Actually you had to be grateful to them for this curiosity, he thought, for there was so much sympathy and trust in it. But at the same time it aroused resistance and aggression. There was nothing you could do about that, it was completely automatic.

One morning, after a strange dream, in which he was tickling the feet of the great Aristotle translator and commentator Averroes with a red feather until he lost his balance, Walter had decided that he would no longer divide his affection equally between the sexes. All the back and forth could not be good in the long run. Since his most intense relationships up to now had been the ones with men, he now wanted to go on in that direction and that same day left Nina, who completely flipped out and threw a telephone book at him. It missed him and smacked against the wall. Nina screamed, her voice cracked, and her face turned red. In desperation Walter lied to her that he was exclusively gay, which pacified her a little. Her fingers formed a grate in front of her face, and she sank to her knees against the wall. Walter thought that he had never before seen a person in such distress. He looked at the tips of his shoes, inside of which were his toes. He moved a shoe, to the left, to the right, as he listened to Nina’s soft weeping. Finally he sat down next to her and stroked her knees with his fingertips. She pulled them away, hid her face against the wall.

—Please, Walter whispered, please understand, I just thought I could maybe, you know, against my nature . . .

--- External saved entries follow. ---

(* ===== verification/RefreshLaws.v ===== *)
(** * Retries end, and no change of the sources is forgotten by the status

    A retry loop makes the attempts its policy allows, and returns what the last one gave.
    Whatever operations a refresh service performs on its status, in whatever order, the
    status stays well formed; and it says that nothing is pending only when every change
    was followed by the start and then the success of a refresh. *)
From S2P Require Import Prelude Order Text Json Watch Refresh.
#[local] Open Scope Z_scope.

(** ** Retrying the database *)
Section database.
Context {S T E : Type} (operation : S -> result E T * S) (to_string : E -> string) (thread_sleep : Z -> S -> S).

(** The state before the [k]th attempt, counted from 0, when all before it have failed. *)
Fixpoint before_attempt_number (policy : RetryPolicy) (delay : Z) (s : S) (k : nat) : S :=
  match k with
  | O => s
  | Datatypes.S k => before_attempt_number policy (next_delay (max_delay policy) delay) (thread_sleep delay (operation s).2) k
  end.
Definition transient (r : result E T) : Prop := exists e, r = Err e /\ is_transient_database_error (to_string e) = true.

Lemma database_attempts_spec n policy delay s :
  (1 <= n)%nat ->
  exists k, (k < n)%nat /\
    database_attempts operation to_string thread_sleep n policy delay s = operation (before_attempt_number policy delay s k) /\
    (forall j, (j < k)%nat -> transient (operation (before_attempt_number policy delay s j)).1) /\
    (Datatypes.S k = n \/ ~ transient (operation (before_attempt_number policy delay s k)).1).
Proof.
  revert delay s. induction n as [|n IH]; intros delay s Hn; [lia|]. cbn [database_attempts].
  destruct (operation s) as [[v|e] s1] eqn:Ho.
  { exists 0%nat. cbn. rewrite Ho. split_and!; [lia|done|lia|]. right. by intros (e & ? & _). }
  destruct n as [|n]; [exists 0%nat; cbn; rewrite Ho; split_and!; [lia|done|lia|by left]|].
  destruct (is_transient_database_error (to_string e)) eqn:Ht; cbn [negb].
  - destruct (IH (next_delay (max_delay policy) delay) (thread_sleep delay s1) ltac:(lia)) as (k & Hk & Hr & Hj & Hl).
    exists (Datatypes.S k). cbn [before_attempt_number]. rewrite Ho. split_and!; [lia|done| |by destruct Hl; [left; lia|right]].
    intros [|j] Hlt; [cbn; rewrite Ho; by exists e|]. cbn [before_attempt_number]. rewrite Ho. apply Hj. lia.
  - exists 0%nat. cbn. rewrite Ho. split_and!; [lia|done|lia|]. right. intros (e' & [= <-] & ?). congruence.
Qed.

(** An operation on the database is tried at most as often as its policy says, and once
    at least; every attempt but the last failed with an error that may pass, and the last
    one decides: it succeeded, or failed for good, or was the last allowed. *)
Theorem retry_transient_database_spec policy s :
  exists k, (k < Z.to_nat (Z.max 1 (max_attempts policy)))%nat /\
    let last := before_attempt_number policy (initial_delay policy) s k in
    retry_transient_database operation to_string thread_sleep policy s = operation last /\
    (forall j, (j < k)%nat -> transient (operation (before_attempt_number policy (initial_delay policy) s j)).1) /\
    (Datatypes.S k = Z.to_nat (Z.max 1 (max_attempts policy)) \/ ~ transient (operation last).1).
Proof. apply database_attempts_spec. lia. Qed.
End database.

(** ** The status of a service *)
Inductive StatusEvent :=
| MarkLeader (pid : Z) | MarkStandby | SetEffectiveRoot (root : string) | SetReconcileInterval (ms : Z)
| SetExecutionSettings (chunk parallelism : Z) | SetBackend (name : string) | SetError (name error : string)
| Disable (name error : string) | MarkPolicyDisabled | MarkPolicyDisabledUntil (t : Z) | MarkPending (now : Z)
| MarkDirty (now : Z) | Acknowledge (epoch now : Z) | MarkRetrying (t now : Z) | MarkBlocked (now : Z)
| MarkBlockedUntil (t now : Z) | MarkStopped (now : Z) | SetWorkerPid (pid : option Z) | MarkRefreshing (name : string) (now : Z)
| MarkRefreshError (name : string) (events changed : Z) (error : string) (retrying : bool) (now : Z)
| MarkRefreshed (m : RefreshStatusMetrics) (pid now : Z).

Definition on_event (e : StatusEvent) (s : RefreshStatus) : RefreshStatus :=
  match e with
  | MarkLeader pid => mark_leader pid s
  | MarkStandby => mark_standby s
  | SetEffectiveRoot root => set_effective_root root s
  | SetReconcileInterval ms => set_reconcile_interval ms s
  | SetExecutionSettings chunk parallelism => set_execution_settings chunk parallelism s
  | SetBackend name => set_backend name s
  | SetError name error => set_error name error s
  | Disable name error => disable name error s
  | MarkPolicyDisabled => mark_policy_disabled s
  | MarkPolicyDisabledUntil t => mark_policy_disabled_until t s
  | MarkPending now => mark_pending now s
  | MarkDirty now => (mark_dirty_at now s).2
  | Acknowledge epoch now => acknowledge_reconciliation_locked epoch now s
  | MarkRetrying t now => mark_retrying t now s
  | MarkBlocked now => mark_blocked now s
  | MarkBlockedUntil t now => mark_blocked_until t now s
  | MarkStopped now => mark_stopped now s
  | SetWorkerPid pid => set_worker_pid pid s
  | MarkRefreshing name now => mark_refreshing name now s
  | MarkRefreshError name events changed error retrying now => mark_refresh_error name events changed error retrying now s
  | MarkRefreshed m pid now => mark_refreshed m pid now s
  end.
Definition run_events (es : list StatusEvent) (s : RefreshStatus) : RefreshStatus := foldl (fun s e => on_event e s) s es.
(** ** The guard of graph queries *)
Lemma find_str_Some needle s before after : find_str needle s = Some (before, after) ->
  s = before +:+ needle +:+ after /\ forall b a, s = b +:+ needle +:+ a -> (String.length before <= String.length b)%nat.
Proof.
  revert before. induction s as [|c s IH]; intros before; cbn [find_str].
  - destruct (strip_prefix needle "") eqn:E; [|done]. intros [= <- <-]. apply strip_prefix_Some in E. split; [done|]. intros. cbn. lia.
  - destruct (strip_prefix needle (String c s)) eqn:E.
    { intros [= <- <-]. apply strip_prefix_Some in E. split; [done|]. intros. cbn. lia. }
    destruct (find_str needle s) as [[before' after']|] eqn:F; [|done]. intros [= <- <-]. destruct (IH _ eq_refl) as [-> Hmin].
    split; [done|]. intros b a Hb. destruct b as [|c' b].
    + rewrite app_str_nil_l in Hb. assert (strip_prefix needle (String c (before' +:+ needle +:+ after')) = Some a) by by apply strip_prefix_Some. congruence.
    + rewrite app_str_cons in Hb. injection Hb as _ Hb. cbn. apply Hmin in Hb. lia.
Qed.
Lemma find_str_None needle s : find_str needle s = None -> forall b a, ~ s = b +:+ needle +:+ a.
Proof.
  induction s as [|c s IH]; cbn [find_str]; destruct (strip_prefix needle _) eqn:E; try done.
  - intros _ b a Hb. destruct b; [|done]. rewrite app_str_nil_l in Hb. apply strip_prefix_Some in Hb. congruence.
  - destruct (find_str needle s) as [[]|] eqn:F; [done|]. intros _ b a Hb. destruct b as [|c' b].
    + rewrite app_str_nil_l in Hb. apply strip_prefix_Some in Hb. congruence.
    + rewrite app_str_cons in Hb. injection Hb as _ Hb. by apply (IH eq_refl b a).
Qed.

(** [keyword] is in [s] as a word of its own. *)
Definition word_occurs (keyword s : string) : Prop :=
  exists b a, s = b +:+ keyword +:+ a /\ in_word (last_char b) = false /\ in_word (first_char a) = false.
Lemma last_char_app b c s : last_char (b +:+ String c s) = Some (default c (last_char s)).
Proof.
  unfold last_char. rewrite list_ascii_of_string_app. unfold as_bytes. cbn [list_ascii_of_string]. rewrite last_app, last_cons.
  destruct (last (list_ascii_of_string s)); done.
Qed.
Lemma app_str_split a b x y : a +:+ x = b +:+ y -> (String.length a <= String.length b)%nat -> exists c, b = a +:+ c /\ x = c +:+ y.
Proof.
  revert b. induction a as [|c a IH]; intros b E Hl; [by exists b|]. destruct b as [|c' b]; [cbn in Hl; lia|].
  rewrite !app_str_cons in E. injection E as -> E. destruct (IH b E ltac:(cbn in Hl; lia)) as [d [-> ->]]. by exists d.
Qed.
Lemma in_word_prefix k1 k2 : forallb is_keyword_char (as_bytes (k1 +:+ k2)) = true -> k1 <> "" -> forall before, in_word (last_char (before +:+ k1)) = true.
Proof.
  intros Hk Hne before. destruct k1 as [|c k1]; [done|]. rewrite last_char_app. rewrite list_ascii_of_string_app, forallb_app in Hk.
  apply andb_true_iff in Hk as [Hk _]. rewrite forallb_elem_of in Hk. cbn. apply Hk. unfold as_bytes in *. cbn [list_ascii_of_string].
  unfold last_char, as_bytes. destruct (last (list_ascii_of_string k1)) as [x|] eqn:E; cbn; [|left]. right. apply last_Some in E as [l ->]. set_solver.
Qed.

Lemma keyword_loop_spec keyword : keyword <> "" -> forallb is_keyword_char (as_bytes keyword) = true -> forall fuel before s,
  (String.length s < fuel)%nat ->
  keyword_loop fuel keyword before s = true <->
  exists b a, s = b +:+ keyword +:+ a /\ in_word (last_char (before +:+ b)) = false /\ in_word (first_char a) = false.
Proof.
  intros Hne Hk. induction fuel as [|fuel IH]; intros before s Hf; [lia|]. cbn [keyword_loop].
  destruct (find_str keyword s) as [[skipped rest]|] eqn:F.
  2:{ split; [done|]. intros (b & a & Hs & _). by apply (find_str_None _ _ F) in Hs. }
  destruct (find_str_Some _ _ _ _ F) as [-> Hmin].
  destruct (negb (in_word (last_char (before +:+ skipped))) && negb (in_word (first_char rest))) eqn:E.
  { apply andb_true_iff in E as [E1%negb_true_iff E2%negb_true_iff]. split; [|done]. intros _. by exists skipped, rest. }
  rewrite IH.
  2:{ rewrite !length_app_str in Hf. destruct keyword; [done|]. cbn in Hf. lia. }
  split.
  - intros (b & a & -> & Hb & Ha). exists (skipped +:+ keyword +:+ b), a. rewrite !app_str_assoc in *. done.
  - intros (b & a & Hs & Hb & Ha). destruct (app_str_split _ _ _ _ Hs (Hmin _ _ Hs)) as [c [-> Hc]].
    destruct (Nat.le_gt_cases (String.length keyword) (String.length c)) as [Hl|Hl].
    + destruct (app_str_split _ _ _ _ Hc Hl) as [b [-> ->]]. exists b, a. rewrite !app_str_assoc in *. done.
    + symmetry in Hc. destruct (app_str_split _ _ _ _ Hc ltac:(lia)) as [k2 [Hk2 Hr]].
      destruct c as [|x c].
      * rewrite app_str_nil_r, app_str_nil_l in *. subst k2. apply app_str_inj_l in Hr. subst. by rewrite Hb, Ha in E.
      * rewrite <- app_str_assoc in Hb. rewrite Hk2 in Hk. by rewrite (in_word_prefix _ _ Hk) in Hb.
Qed.

(** The search finds a keyword exactly when it is there as a word, whatever the case of its letters. *)
Lemma contains_keyword_spec statement keyword : keyword <> "" -> forallb is_keyword_char (as_bytes keyword) = true ->
  contains_keyword statement keyword = true <-> word_occurs keyword (to_ascii_uppercase statement).
Proof. intros Hne Hk. unfold contains_keyword. rewrite keyword_loop_spec by (done || lia). done. Qed.
Definition is_catalog (request : OperationRequest) : bool := match request with Catalog _ _ _ => true | _ => false end.
Lemma resolved_some resolve_runtime request : (forall kind group format, request <> Catalog kind group format) ->
  resolve_request resolve_runtime request = Ok None -> False.
Proof.
  intros Hc. unfold resolve_request. destruct request; cbn [repo_selector]; try (by destruct (Hc kind group format));
    match goal with |- context [resolve_runtime ?a ?b] => by destruct (resolve_runtime a b) end.
Qed.
Lemma check_graph_write_code request rt e : check_graph_write request (Some rt) = Err e -> code e = "legacy_storage_requires_reinstall".
Proof.
  unfold check_graph_write. destruct (operation_requires_graph_write request); [|done]. destruct (require_graph_write rt); [done|]. by intros [= <-].
Qed.
(** The handler of a catalog's kind is that of the catalogs, or one that does not take a catalog. *)
Lemma catalog_handler isolate kind group format h : handler_of kind = Some h ->
  decides (h (Catalog kind group format) None) (work isolate (Catalog kind group format) None).
Proof.
  intros Hh. destruct (is_one_of kind ["schema"; "syntax"; "query-helpers"; "architecture-queries"]) eqn:Ek.
  - assert (kind ∈ ["schema"; "syntax"; "query-helpers"; "architecture-queries"]) as Hin by by apply is_one_of_true.
    assert (h = handle_catalog) as ->.
    { repeat (apply elem_of_cons in Hin as [->|Hin]; [by injection Hh as <-|]). by apply elem_of_nil in Hin. }
    one_task.
  - assert (forall t, ~ work isolate (Catalog kind group format) None t) as Hno.
    { intros t. inversion 1 as [| | | | | | |? ? ? Hin| | | | |]; subst. apply is_one_of_true in Hin. congruence. }
    unfold handler_of in Hh. rewrite Ek in Hh.
    repeat (match type of Hh with context [if ?b then _ else _] => destruct b end; [injection Hh as <-; by apply decides_error|]). done.
Qed.
Lemma catalog_decides resolve_runtime isolate kind group format :
  let request := Catalog kind group format in
  let decision :=
    decide_next (ok_or (api_error_new "unsupported_operation" ("unsupported operation: " +:+ operation_name request))
                   (resolve_operation the_registry (operation_name request))) (fun op =>
    decide_next (resolve_request resolve_runtime request) (fun runtime =>
    decide_next (check_graph_write request runtime) (fun _ =>
      op.2 request (if operation_may_replace_graph_state request then release_read_leases <$> runtime else runtime)))) in
  (forall m, decision <> Panicked m) /\
  (forall t, decision = Decided (Ok t) <->
     Ok () = Ok (E := ApiError) () /\
     exists resolved, resolve_request resolve_runtime request = Ok resolved /\ work isolate request resolved t) /\
  (forall rt, Ok () = Ok (E := ApiError) () -> resolve_request resolve_runtime request = Ok (Some rt) ->
     writes_graph request -> legacy rt = true ->
     exists e, decision = Decided (Err e) /\ code e = "legacy_storage_requires_reinstall").
Proof.
  cbv zeta. cbn [operation_name]. pose proof (registry_exact kind) as Hreg. destruct (handler_of kind) as [h|] eqn:Eh.
  - destruct Hreg as [d ->]. cbn. destruct (catalog_handler isolate kind group format h Eh) as [H1 H2]. split; [exact H1|]. split; [|done].
    intros t. rewrite H2. split; [by eauto|]. by intros (_ & resolved & [= <-] & ?).
  - rewrite Hreg. cbn. split; [done|]. split; [|done]. intros t. split; [done|]. intros (_ & resolved & _ & Hw). exfalso.
    inversion Hw as [| | | | | | |? ? ? Hin| | | | |]; subst.
    repeat (apply elem_of_cons in Hin as [->|Hin]; [done|]). by apply elem_of_nil in Hin.
Qed.

(** The handler of a valid request that passed the check of its writes. *)
Lemma handler_decides (isolate : bool) request rt :
  (forall kind group format, request <> Catalog kind group format) ->
  validate_request request = Ok () -> (writes_graph request -> legacy rt = false) ->
  let runtime := if operation_may_replace_graph_state request then release_read_leases <$> Some rt else Some rt in
  decides (match request, runtime with
           | Materialize r, Some runtime =>
               if isolate then execute_isolated_materialization r runtime else own_handler request request (Some runtime)
           | _, _ => own_handler request request runtime
           end) (work isolate request (Some rt)).
Proof.
  intros Hc Hv Hw. cbv zeta. destruct request as [r|r|r|r|r|r|kind group format|r|r|r|r|r];
    cbn [operation_may_replace_graph_state operation_requires_graph_write orb own_handler writes_graph fmap option_fmap option_map] in *;
    try (specialize (Hw I); apply reject_legacy_Ok in Hw as Hl; change (legacy rt) with (legacy (release_read_leases rt)) in Hw;
         apply reject_legacy_Ok in Hw).
  all: try (unfold handle_health, handle_search, handle_plan, handle_reinstall, handle_uninstall, handle_mcp_install; cbn; one_task).
  all: try (unfold handle_setup, handle_refresh; cbn; rewrite Hw; apply reject_legacy_Ok in Hl; cbn; one_task).
  - apply context_decides. exact Hv.
  - apply query_decides. exact Hv.
  - apply reject_legacy_Ok in Hl. unfold execute_isolated_materialization, handle_materialize, execute_materialization.
    destruct isolate; cbn; rewrite Hw; cbn; one_task.
  - by destruct (Hc kind group format).
Qed.

(** C31: An execution decides exactly what it may.  The decision before its work never
    panics, and it is to set out on a task precisely when the normalized request is valid,
    its selector resolves, and the task is the one of this request on that repository: a
    materialization, a setup or a refresh only of a graph that is not in the legacy format,
    a query only with a read-only statement, a context only with a node or words to search
    for, a catalog only of the four kinds; and without read leases where the graph may be
    replaced.  A valid request to write to a graph in the legacy format is refused with
    the error that asks for a reinstallation. *)
Theorem execution_guarded home cwd resolve_runtime refresh isolate request :
  let request' := with_refresh_status refresh (normalize_request home cwd request) in
  let decision := execute_inner home cwd resolve_runtime refresh isolate the_registry request in
  (forall m, decision <> Panicked m) /\
  (forall t, decision = Decided (Ok t) <->
     validate_request request' = Ok () /\
     exists resolved, resolve_request resolve_runtime request' = Ok resolved /\ work isolate request' resolved t) /\
  (forall rt, validate_request request' = Ok () -> resolve_request resolve_runtime request' = Ok (Some rt) ->
     writes_graph request' -> legacy rt = true ->
     exists e, decision = Decided (Err e) /\ code e = "legacy_storage_requires_reinstall").
Proof.
  cbv zeta. unfold execute_inner. cbv zeta. set (n := with_refresh_status refresh (normalize_request home cwd request)). clearbody n.
  destruct (validate_request n) as [[]|e] eqn:Hv; cbn [decide_next]; [|split_and!; naive_solver].
  destruct (decide (is_catalog n = true)) as [Hcat|Hcat].
  - destruct n as [| | | | | |kind group format| | | | |]; try done. apply catalog_decides.
  - assert (forall kind group format, n <> Catalog kind group format) as Hc by (intros ? ? ? ->; by destruct Hcat).
    pose proof (registry_exact (operation_name n)) as Hreg. rewrite (handler_of_name n Hc) in Hreg. destruct Hreg as [d ->].
    cbn [ok_or decide_next snd].
    destruct (resolve_request resolve_runtime n) as [resolved|e] eqn:Hrt; cbn [decide_next]; [|split_and!; naive_solver].
    destruct resolved as [rt|]; [|by destruct (resolved_some _ _ Hc Hrt)].
    destruct (check_graph_write n (Some rt)) as [[]|e] eqn:Hck; cbn [decide_next].
    + rewrite check_graph_write_Ok in Hck. destruct (handler_decides isolate n rt Hc Hv Hck) as [H1 H2].
      split; [exact H1|]. split.
      * intros t. etrans; [apply H2|]. split; [by eauto|]. by intros (_ & resolved & [= <-] & ?).
      * intros rt' _ [= <-] Hw Hl. specialize (Hck Hw). congruence.
    + split; [done|]. split.
      * intros t. split; [done|]. intros (_ & resolved & [= <-] & Hw). exfalso.
        assert (check_graph_write n (Some rt) = Ok ()) as E; [|congruence]. apply check_graph_write_Ok. intros Hwr.
        by inversion Hw; subst.
      * intros rt' _ _ _ _. exists e. split; [done|]. by apply (check_graph_write_code n rt).
Qed.

(** A request that is not valid is refused before its repository is looked at. *)
Theorem invalid_requests_refused home cwd resolve_runtime refresh isolate registry request e :
  validate_request (with_refresh_status refresh (normalize_request home cwd request)) = Err e ->
  execute_inner home cwd resolve_runtime refresh isolate registry request = Decided (Err e).
Proof. intros H. unfold execute_inner. cbv zeta. by rewrite H. Qed.
(* ===== verification/GraphRead.v ===== *)
(** * Reading the graph (src/api/graph_read.rs)

    Queries with their parameters and rows, the context of a node (a walk over the relations
    of a profile, in breadth, within a limit of rows and of depth), and the search that ranks
    the hits of both layers.  The database answers statements; the index of a search is that
    of the search components. *)
From S2P Require Import Prelude Order Text Json Protocol Disk SearchModel Float64 SearchBuild SearchRead SearchRank Refresh Requests Core.
#[local] Open Scope rust_scope.
#[local] Open Scope Z_scope.

(** ** Values of the database *)
(** The values of [lbug] that the program tells apart; any other is known by its text. *)
Inductive DbValue :=
| DbNull
| DbBool (b : bool)
| DbInt64 (n : Z) | DbInt32 (n : Z) | DbInt16 (n : Z) | DbInt8 (n : Z)
| DbUInt64 (n : Z) | DbUInt32 (n : Z) | DbUInt16 (n : Z) | DbUInt8 (n : Z)
| DbInt128 (n : Z)
| DbDouble (x : f64)
| DbFloat (x : f64)
| DbString (s : string)
| DbJson (v : Value)
| DbList (values : list DbValue)
| DbArray (values : list DbValue)
| DbStruct (fields : list (string * DbValue))
| DbOther (display : string).
Definition Row := list DbValue.

(** What the libraries do with values: the texts of values and numbers, and numbers from texts. *)
Class DbTexts := {
  show_value : DbValue -> string;
  show_f64 : f64 -> string;
  number_from_f64 : f64 -> option string;
  parse_f64 : string -> option f64
}.
(** A connection to a database opened for reading: what it answers, and whether it holds a statement to be read-only. *)
Class Database := {
  query : string -> result string (list Row);
  prepared_read_only : string -> result string bool;
  execute_prepared : string -> list (string * DbValue) -> result string (list Row)
}.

The words came in the right tone. Nina calmed down and let him take her by the shoulders. They sat on the floor for a long time. Nina demanded that he tell her everything again in detail, and Walter spoke so deliberately and convincingly that he almost believed himself. He was gay, he had known that for a long time, but he had just wanted to see whether it would work with women too. He had thought that with the right woman, at the right time . . . No, she hadn’t been his guinea pig. A guinea pig means nothing to you. Sure you do. Just not . . . Yeah, exactly. She had to understand. The last thing he wanted to do was hurt her. He had only waited so long to tell her because he had been afraid of her reaction and, as he now saw, not without reason—Nina smiled sadly. Yeah, the telephone book. By the way, she had a good arm. They joked a little bit and he ran his fingers along her shoulders, which had already begun to relax. With some annoyance he noticed that her back felt good and that, despite the emotional situation, despite the tears and his feigned confession, he had the desire to pull off her sweater and kiss her skin, to feel it on his cheeks and on his chin, her sharp and familiar smell when she was excited or confused. Women, confused. With them everything had something to do with the moon, he thought. Emotional, changeable, depending on cloud formations and the number of visible stars. Depending on the hour of the day.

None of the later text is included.